--- START ---
Lemma dict_set_keys (k : string) (v : pyval) (d : dict) :
  NoDup (map fst d) -> NoDup (map fst (dict_set k v d)) /\
  (forall x, x ∈ map fst (dict_set k v d) -> x = k \/ x ∈ map fst d).
Proof.
  induction d as [|[k' v'] d IH]; simpl.
  - intros _. split; [by apply NoDup_singleton|]. intros x [->|Hx]%elem_of_cons; auto.
  - intros [Hk Hnd]%NoDup_cons. destruct (String.eqb_spec k k') as [->|Hne]; simpl.
    + split; [by apply NoDup_cons|]. auto.
    + destruct (IH Hnd) as [Hn Hi]. split.
      * apply NoDup_cons. split; [|done]. intros [->|?]%Hi; done.
      * intros x [->|Hx]%elem_of_cons; [right; by left|].
        destruct (Hi x Hx); [by left | right; by right].
Qed.

Lemma Forall_dict_set (P : pyval -> Prop) (k : string) (v : pyval) (d : dict) :
  P v -> Forall (fun kv => P kv.2) d -> Forall (fun kv => P kv.2) (dict_set k v d).
Proof.
  intros Hv. induction 1 as [|[k' v'] d Hx Hd IH]; simpl; [by repeat constructor|].
  destruct (String.eqb k k'); by constructor.
Qed.

Lemma record_wf (payload : dict) (prev : string) :
  payload_wf payload ->
  json_wf float_repr float_parse (PDict (journal_record payload prev)).
Proof.
  unfold payload_wf, journal_record. rewrite !json_wf_dict. intros [Hnd Hf]. split.
  - by apply dict_set_keys, dict_set_keys.
  - by apply Forall_dict_set, Forall_dict_set.
Qed.

(** A written line is not empty and carries the previous hash. *)
Lemma line_reads (payload : dict) (prev line : string) :
  payload_wf payload ->
  json_dumps float_repr (PDict (journal_record payload prev)) = Some line ->
  line <> EmptyString /\
  exists r, json_loads float_parse line = Some (PDict r) /\ dict_get "prev_hash" r = PStr prev.
Proof.
  intros Hw%(record_wf _ prev) Hd. split.
  - apply sort_keys_wf in Hw as Hw2.
    destruct (text_starts _ _ _ _ Hw2 Hd) as (c & s & -> & _). done.
  - pose proof (json_loads_dumps float_repr float_parse _ _ Hw Hd) as Hl.
    cbn [sort_keys] in Hl. eexists. split; [exact Hl|]. unfold dict_get. rewrite dict_lookup_sort by by apply json_wf_dict in Hw as [? _].
    unfold journal_record at 1. by rewrite dict_lookup_set_eq.
Qed.

(** ** Runs of a journal *)

(** The invariant of an open journal: every file verifies, the file being
    written ends in [prev_hash], and no file is empty. *)
Definition journal_ok (j : JournalState) : Prop :=
  (forall day lines, j_dir j !! day = Some lines ->
     verify_chain lines = Some true /\ (lines <> [] -> Exists (fun l => l <> EmptyString) lines)) /\
  (forall day lines, j_dir j !! day = Some lines -> lines <> []) /\
  (forall day, j_current_date j = Some day ->
     exists lines, j_dir j !! day = Some lines /\ last_hash ZERO_HASH lines = j_prev_hash j).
--- END ---
WHAT IS REQUIRED:
Your answer should consist of copies of the lines above that include the string "simpl".

ANSWER FOR THE TASK:
  induction d as [|[k' v'] d IH]; simpl.
  - intros [Hk Hnd]%NoDup_cons. destruct (String.eqb_spec k k') as [->|Hne]; simpl.
  intros Hv. induction 1 as [|[k' v'] d Hx Hd IH]; simpl; [by repeat constructor|].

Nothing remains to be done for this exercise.